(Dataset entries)
****************

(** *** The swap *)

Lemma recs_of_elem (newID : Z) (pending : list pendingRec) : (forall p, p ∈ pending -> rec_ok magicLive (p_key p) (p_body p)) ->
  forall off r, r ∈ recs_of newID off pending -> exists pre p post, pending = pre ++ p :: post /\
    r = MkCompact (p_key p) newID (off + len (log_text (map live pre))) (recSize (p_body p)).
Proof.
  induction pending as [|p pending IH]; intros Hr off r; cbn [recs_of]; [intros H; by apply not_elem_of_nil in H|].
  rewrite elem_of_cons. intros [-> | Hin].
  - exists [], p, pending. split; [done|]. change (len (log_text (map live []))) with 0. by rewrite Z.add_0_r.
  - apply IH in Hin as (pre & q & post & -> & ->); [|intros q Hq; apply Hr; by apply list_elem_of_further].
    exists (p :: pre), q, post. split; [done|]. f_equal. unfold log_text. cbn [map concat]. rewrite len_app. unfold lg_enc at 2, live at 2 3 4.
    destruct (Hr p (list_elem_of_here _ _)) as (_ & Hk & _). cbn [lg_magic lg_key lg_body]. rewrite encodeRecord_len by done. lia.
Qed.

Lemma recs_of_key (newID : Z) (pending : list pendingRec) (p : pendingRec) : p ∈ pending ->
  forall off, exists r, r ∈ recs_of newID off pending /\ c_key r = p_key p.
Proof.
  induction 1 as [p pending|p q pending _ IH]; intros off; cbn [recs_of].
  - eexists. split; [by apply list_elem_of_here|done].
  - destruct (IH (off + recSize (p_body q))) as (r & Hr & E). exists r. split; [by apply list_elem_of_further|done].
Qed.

****************

What the task asks: For the records given here, say how many lines hold the string "post", with no further words.

The completed task: 3